Brachytherapy to achieve in situ cancer vaccination

Project Summary/Abstract We aim to improve the cure rates for metastatic cancers. To achieve this we propose a combined modality approach to stimulate and diversify an endogenous anti-tumor immune response capable of recognizing and destroying metastatic cancers in a manner that will prevent recurrence and enable long-term cancer free

survival. Our intention is to develop a strategy that will overcome current challenges that limit the role of immunotherapy. Immune checkpoint inhibitors (ICI; e.g. anti-PD-L1), are a class of immunotherapies that modulate immune tolerance of a tumor by blocking specific inhibitory receptor-ligand interactions on the

surface of T cells and thereby overcoming T cell inhibition or exhaustion. In patients with immunologically “hot” tumors, characterized by a pre-existing but exhausted anti-tumor immune response, ICIs can restore efficacy to the anti-tumor immune response, sometimes resulting in complete and durable tumor regression even in

settings of advanced metastatic disease.

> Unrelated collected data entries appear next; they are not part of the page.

Lemma pstep_progress st st' : progress st -> pstep conf ns fetchIP lost st st' -> progress st' /\ work st' = S (work st).
Proof.
  intros Hst Hs. destruct Hs as [st x t n w w' r Hn Hw Hrun|st out r Hrun].
  - destruct (thread_progress st x t n w Hst Hn Hw) as [(w2 & r2 & E & Hst' & Hc)|[E _]]; [|congruence].
    rewrite E in Hrun. injection Hrun as <- <-. split; [done|]. unfold work. cbn. rewrite (sum_insert counters _ x w w2) by done. lia.
  - pose proof (pl_some Hpl). destruct (lookup_lt_is_Some_2 (workers st) (k - 1)) as [w Hw]; [rewrite (pg_len _ Hst); lia|].
    destruct (collect_progress st w Hst Hw) as [(out2 & r2 & E & Hst' & Hc)|[E _]]; [|congruence].
    rewrite E in Hrun. injection Hrun as <- <-. split; [done|]. unfold work. cbn. lia.
Qed.

Lemma no_crash st : progress st -> ~ pcrash conf ns fetchIP lost st.
Proof.
  intros Hst [(x & t & n & w & e & Hn & Hw & E & He)|(e & E & He)].
  - destruct (thread_progress st x t n w Hst Hn Hw) as [(w2 & r2 & E2 & _)|[E2 _]]; congruence.
  - pose proof (pl_some Hpl). destruct (lookup_lt_is_Some_2 (workers st) (k - 1)) as [w Hw]; [rewrite (pg_len _ Hst); lia|].
    destruct (collect_progress st w Hst Hw) as [(out2 & r2 & E2 & _)|[E2 _]]; congruence.
Qed.

Lemma ready_steps st x n w t : progress st -> ns !! x = Some n -> workers st !! x = Some w -> ready st x w t ->
  exists st', pstep conf ns fetchIP lost st st'.
Proof.
  intros Hst Hn Hw Hr. destruct (thread_progress st x t n w Hst Hn Hw) as [(w' & r & E & _)|[_ Hno]]; [|done].
  eexists. by apply (pstep_thread _ _ _ _ st x t n w w' r).
Qed.
Lemma mstarted_progress st : mstarted st -> mprogress st /\ mwork st = 0%nat.
Proof.
  intros [Hlen Hw Hc Hl Hp]. pose proof (mp_some Hmp) as Hnj. split.
  - split; rewrite ?Hc; cbn [c_contents _processedPacket c_file length]; [done| | |done| |].
    + intros x w Hx. destruct (Hw x w Hx) as [waiting E]. by apply (started_worker waiting w E).
    + intros j p f Hf Hpf. apply started_progress. split_and!.
      * cbn. apply list_eq_same_length with k; [by rewrite length_replicate, length_helpers|by rewrite length_fmap|].
        intros x a b Hx. rewrite list_lookup_fmap, length_helpers, lookup_replicate_2 by done. intros (w & Hwx & ->)%fmap_Some [= <-].
        destruct (Hw x w Hwx) as [waiting E]. apply (started_worker waiting w E). by eapply lookup_lt_Some.
      * cbn [collected state_of]. unfold state_of. cbn [collected]. rewrite Hc. unfold packets_of. cbn [c_contents length]. by rewrite (share_0 nj).
      * intros x Hx. rewrite length_helpers in Hx. by apply (Hl j f x).
    + unfold packets_of. by rewrite (share_0 nj).
    + intros p f H0 Hf. unfold packets_of. rewrite (share_0 nj). by apply (Hp p f).
  - unfold mwork. rewrite Hc. cbn [c_contents _processedPacket length]. rewrite (sum_const mcounters _ 0); [lia|].
    intros x w Hx. destruct (Hw x w Hx) as [waiting E]. by apply (started_worker waiting w E).
Qed.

However, ICIs have not shown clinical benefit in the treatment of immunologically “cold” cancers that are characterized by low levels of T cell infiltrate and low mutation burden resulting in few mutation-created neo-antigens. Further, patients with immunologically hot tumors that initially

respond to ICI therapy often show signs of disease progression over time. To improve the extent and duration of response to ICIs in patients with immunologically “hot” tumors and to prime a de novo anti-tumor immune response in patients with “cold” tumors, we propose to combine systemic delivery of ICIs with local delivery of

a heterogeneous dose of radiation administered using brachytherapy (BT) at a single tumor with the intent of stimulating an in situ vaccine effect. To date, nearly all approaches to combining radiation and immunotherapy have used external beam radiotherapy (EBRT) which delivers a homogenous dose of radiation. Preclinical studies indicate

that the immunogenic effects of radiation are sensitive to dose and field size. Due to its unmatched conformality and dose heterogeneity, BT may confer meaningful advantages over EBRT when it comes to priming an in situ vaccine effect. Our broad hypothesis is that a heterogeneous dose of radiation delivered by BT will allow

enhanced activation of multiple dose-dependent immune effects in a single tumor and will elicit a superior in situ vaccine effect in combination with systemically administered immunotherapies compared to homogeneous radiation. In a project that builds upon the ongoing collaborative progress of the Morris and McNeel labs, we

will now determine the potency of combining BT with immunotherapy to enhance the immune response against immunologically cold tumors. In murine models, we will: 1) expand on preliminary data showing potent synergy with the combination of BT and ICI, 2) use the inherent dose heterogeneity of BT to characterize dose

dependent effects of radiation in a single tumor microenvironment. The insights and treatment regimens developed in these studies should enable rapid translation to clinical testing in patients and potentially for any type of metastatic cancer.